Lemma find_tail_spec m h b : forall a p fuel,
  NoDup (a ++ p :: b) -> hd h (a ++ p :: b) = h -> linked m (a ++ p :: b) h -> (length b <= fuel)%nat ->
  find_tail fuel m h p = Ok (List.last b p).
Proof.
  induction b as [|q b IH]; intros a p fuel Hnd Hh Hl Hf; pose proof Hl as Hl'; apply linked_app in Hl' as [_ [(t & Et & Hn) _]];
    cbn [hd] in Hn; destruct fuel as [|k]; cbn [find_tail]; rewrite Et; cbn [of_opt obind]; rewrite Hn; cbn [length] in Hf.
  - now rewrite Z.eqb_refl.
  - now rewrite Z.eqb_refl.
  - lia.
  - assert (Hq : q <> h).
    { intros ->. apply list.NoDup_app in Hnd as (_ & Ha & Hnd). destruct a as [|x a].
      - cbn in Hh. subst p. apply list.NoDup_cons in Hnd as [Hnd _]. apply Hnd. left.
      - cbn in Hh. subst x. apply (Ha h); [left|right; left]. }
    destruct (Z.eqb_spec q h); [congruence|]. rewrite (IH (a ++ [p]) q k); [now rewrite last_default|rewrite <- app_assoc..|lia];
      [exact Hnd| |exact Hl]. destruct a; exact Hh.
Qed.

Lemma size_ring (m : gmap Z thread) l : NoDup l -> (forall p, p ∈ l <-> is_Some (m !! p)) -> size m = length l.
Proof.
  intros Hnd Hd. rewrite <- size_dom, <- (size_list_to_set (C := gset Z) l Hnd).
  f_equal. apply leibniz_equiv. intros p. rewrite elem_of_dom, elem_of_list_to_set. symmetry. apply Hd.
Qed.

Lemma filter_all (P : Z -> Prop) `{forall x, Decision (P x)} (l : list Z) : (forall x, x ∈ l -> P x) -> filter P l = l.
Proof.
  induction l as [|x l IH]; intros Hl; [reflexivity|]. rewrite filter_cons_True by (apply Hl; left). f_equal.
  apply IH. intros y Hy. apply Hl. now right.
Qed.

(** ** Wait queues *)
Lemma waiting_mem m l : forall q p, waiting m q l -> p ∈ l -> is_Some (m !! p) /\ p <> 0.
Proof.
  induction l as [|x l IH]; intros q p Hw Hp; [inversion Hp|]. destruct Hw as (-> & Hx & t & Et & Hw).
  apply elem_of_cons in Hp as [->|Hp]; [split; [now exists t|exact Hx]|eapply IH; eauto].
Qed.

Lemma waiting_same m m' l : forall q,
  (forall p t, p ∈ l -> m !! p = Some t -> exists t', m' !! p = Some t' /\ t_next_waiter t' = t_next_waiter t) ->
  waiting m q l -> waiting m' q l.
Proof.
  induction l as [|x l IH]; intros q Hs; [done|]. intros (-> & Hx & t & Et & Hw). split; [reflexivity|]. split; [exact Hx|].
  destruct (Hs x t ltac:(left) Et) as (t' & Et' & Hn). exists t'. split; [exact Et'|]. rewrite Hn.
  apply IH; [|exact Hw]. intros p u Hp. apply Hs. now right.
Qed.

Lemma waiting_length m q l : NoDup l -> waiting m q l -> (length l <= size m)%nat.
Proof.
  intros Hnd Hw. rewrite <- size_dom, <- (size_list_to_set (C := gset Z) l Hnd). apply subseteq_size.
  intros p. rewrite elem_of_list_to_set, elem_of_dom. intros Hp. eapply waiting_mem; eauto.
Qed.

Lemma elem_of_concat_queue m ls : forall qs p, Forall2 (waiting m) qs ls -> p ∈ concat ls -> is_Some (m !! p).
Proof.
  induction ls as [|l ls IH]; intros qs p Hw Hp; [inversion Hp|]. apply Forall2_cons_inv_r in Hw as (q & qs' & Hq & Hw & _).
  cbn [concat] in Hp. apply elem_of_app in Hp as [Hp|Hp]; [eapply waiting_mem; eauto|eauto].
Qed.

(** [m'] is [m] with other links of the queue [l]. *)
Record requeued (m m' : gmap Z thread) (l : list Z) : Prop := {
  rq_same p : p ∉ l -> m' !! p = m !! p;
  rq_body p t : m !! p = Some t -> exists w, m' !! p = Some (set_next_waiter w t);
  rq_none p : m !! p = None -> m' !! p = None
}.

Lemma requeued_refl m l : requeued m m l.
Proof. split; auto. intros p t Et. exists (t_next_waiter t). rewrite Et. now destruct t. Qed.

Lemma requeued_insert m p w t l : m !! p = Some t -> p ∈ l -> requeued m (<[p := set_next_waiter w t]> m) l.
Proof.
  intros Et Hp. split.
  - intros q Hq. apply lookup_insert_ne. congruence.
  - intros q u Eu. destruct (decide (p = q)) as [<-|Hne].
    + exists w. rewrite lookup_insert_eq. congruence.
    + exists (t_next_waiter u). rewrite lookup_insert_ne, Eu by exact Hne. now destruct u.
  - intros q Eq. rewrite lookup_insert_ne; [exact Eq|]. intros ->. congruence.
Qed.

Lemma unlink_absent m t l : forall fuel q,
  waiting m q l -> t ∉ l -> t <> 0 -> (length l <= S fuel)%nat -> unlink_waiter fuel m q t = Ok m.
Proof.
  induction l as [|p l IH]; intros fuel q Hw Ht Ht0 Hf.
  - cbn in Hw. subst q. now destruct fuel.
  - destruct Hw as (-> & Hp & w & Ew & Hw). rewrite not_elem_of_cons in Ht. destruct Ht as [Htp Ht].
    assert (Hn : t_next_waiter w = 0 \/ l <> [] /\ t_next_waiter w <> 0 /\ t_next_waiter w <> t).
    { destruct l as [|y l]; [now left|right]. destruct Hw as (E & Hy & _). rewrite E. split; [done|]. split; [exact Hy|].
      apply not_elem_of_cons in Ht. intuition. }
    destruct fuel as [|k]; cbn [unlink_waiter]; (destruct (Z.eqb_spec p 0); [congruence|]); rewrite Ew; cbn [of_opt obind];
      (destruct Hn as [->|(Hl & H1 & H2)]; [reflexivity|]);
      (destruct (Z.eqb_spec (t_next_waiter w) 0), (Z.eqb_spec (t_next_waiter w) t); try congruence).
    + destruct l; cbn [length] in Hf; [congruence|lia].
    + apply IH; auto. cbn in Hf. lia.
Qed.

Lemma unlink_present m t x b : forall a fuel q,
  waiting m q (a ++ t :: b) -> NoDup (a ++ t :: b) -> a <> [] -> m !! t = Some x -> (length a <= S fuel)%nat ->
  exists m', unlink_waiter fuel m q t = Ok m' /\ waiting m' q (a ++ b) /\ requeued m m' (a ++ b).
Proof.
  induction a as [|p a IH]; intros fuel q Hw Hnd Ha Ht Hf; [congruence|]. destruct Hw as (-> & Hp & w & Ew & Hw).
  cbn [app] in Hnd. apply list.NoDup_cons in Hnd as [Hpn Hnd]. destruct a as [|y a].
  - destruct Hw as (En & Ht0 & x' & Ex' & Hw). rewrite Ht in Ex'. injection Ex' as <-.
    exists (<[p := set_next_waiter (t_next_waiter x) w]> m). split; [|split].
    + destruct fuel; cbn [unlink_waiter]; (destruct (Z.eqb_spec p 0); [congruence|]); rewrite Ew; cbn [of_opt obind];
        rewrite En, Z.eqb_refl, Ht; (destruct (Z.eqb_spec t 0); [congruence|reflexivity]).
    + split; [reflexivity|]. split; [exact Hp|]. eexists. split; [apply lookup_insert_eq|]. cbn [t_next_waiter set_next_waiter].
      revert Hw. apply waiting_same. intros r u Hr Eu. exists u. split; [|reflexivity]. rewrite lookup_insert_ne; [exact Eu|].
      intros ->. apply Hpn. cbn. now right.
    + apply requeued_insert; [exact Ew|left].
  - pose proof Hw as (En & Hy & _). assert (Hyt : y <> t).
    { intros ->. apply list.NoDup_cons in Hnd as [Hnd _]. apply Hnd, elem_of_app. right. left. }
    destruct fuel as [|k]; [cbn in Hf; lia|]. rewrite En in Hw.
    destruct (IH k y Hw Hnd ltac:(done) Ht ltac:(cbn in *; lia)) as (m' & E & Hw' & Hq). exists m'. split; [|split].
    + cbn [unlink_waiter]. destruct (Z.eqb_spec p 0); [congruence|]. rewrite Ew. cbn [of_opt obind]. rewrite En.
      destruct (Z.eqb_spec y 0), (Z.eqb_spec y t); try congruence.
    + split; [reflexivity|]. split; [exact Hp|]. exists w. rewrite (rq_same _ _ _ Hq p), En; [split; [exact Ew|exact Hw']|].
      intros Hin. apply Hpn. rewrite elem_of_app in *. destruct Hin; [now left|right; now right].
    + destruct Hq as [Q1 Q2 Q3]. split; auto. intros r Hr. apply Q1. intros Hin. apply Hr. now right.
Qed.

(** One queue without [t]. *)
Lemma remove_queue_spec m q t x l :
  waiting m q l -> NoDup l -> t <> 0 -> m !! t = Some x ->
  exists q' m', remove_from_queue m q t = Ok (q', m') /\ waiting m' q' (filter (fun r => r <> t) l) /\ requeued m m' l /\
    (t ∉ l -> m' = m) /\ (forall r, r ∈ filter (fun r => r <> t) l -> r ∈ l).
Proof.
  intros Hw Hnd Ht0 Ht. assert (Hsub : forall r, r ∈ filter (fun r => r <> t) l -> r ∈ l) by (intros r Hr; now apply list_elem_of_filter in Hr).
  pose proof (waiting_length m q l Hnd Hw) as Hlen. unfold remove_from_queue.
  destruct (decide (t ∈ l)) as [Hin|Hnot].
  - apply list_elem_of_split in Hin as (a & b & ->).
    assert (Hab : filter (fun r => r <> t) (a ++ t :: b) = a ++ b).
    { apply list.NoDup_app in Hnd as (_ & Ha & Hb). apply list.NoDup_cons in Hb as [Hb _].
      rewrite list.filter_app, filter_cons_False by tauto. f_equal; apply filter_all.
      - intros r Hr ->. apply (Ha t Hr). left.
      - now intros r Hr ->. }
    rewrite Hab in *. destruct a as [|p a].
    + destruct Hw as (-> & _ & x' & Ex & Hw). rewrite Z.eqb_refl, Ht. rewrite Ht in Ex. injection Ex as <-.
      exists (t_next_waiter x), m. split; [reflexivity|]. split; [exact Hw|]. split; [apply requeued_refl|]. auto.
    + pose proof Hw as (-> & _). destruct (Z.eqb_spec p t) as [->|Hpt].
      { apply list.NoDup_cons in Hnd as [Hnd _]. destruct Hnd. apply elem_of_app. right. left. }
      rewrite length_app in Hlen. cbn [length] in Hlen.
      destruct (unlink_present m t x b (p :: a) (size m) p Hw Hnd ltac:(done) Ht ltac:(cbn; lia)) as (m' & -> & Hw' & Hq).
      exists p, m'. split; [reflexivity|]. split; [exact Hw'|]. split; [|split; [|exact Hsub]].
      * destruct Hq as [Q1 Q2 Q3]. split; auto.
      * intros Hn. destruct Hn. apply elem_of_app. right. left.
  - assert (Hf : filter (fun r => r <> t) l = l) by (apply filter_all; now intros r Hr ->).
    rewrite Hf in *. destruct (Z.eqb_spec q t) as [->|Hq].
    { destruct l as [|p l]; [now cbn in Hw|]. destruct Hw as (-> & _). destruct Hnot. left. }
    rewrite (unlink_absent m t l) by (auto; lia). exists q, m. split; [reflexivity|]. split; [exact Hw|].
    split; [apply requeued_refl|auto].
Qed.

# Work order:
Everything starting at the line containing "assert (Hn : t_next_waiter" and ending at the line containing "apply not_elem_of_cons in" in the records above should be repeated exactly, and only that.

# Response box:
    assert (Hn : t_next_waiter w = 0 \/ l <> [] /\ t_next_waiter w <> 0 /\ t_next_waiter w <> t).
    { destruct l as [|y l]; [now left|right]. destruct Hw as (E & Hy & _). rewrite E. split; [done|]. split; [exact Hy|].
      apply not_elem_of_cons in Ht. intuition. }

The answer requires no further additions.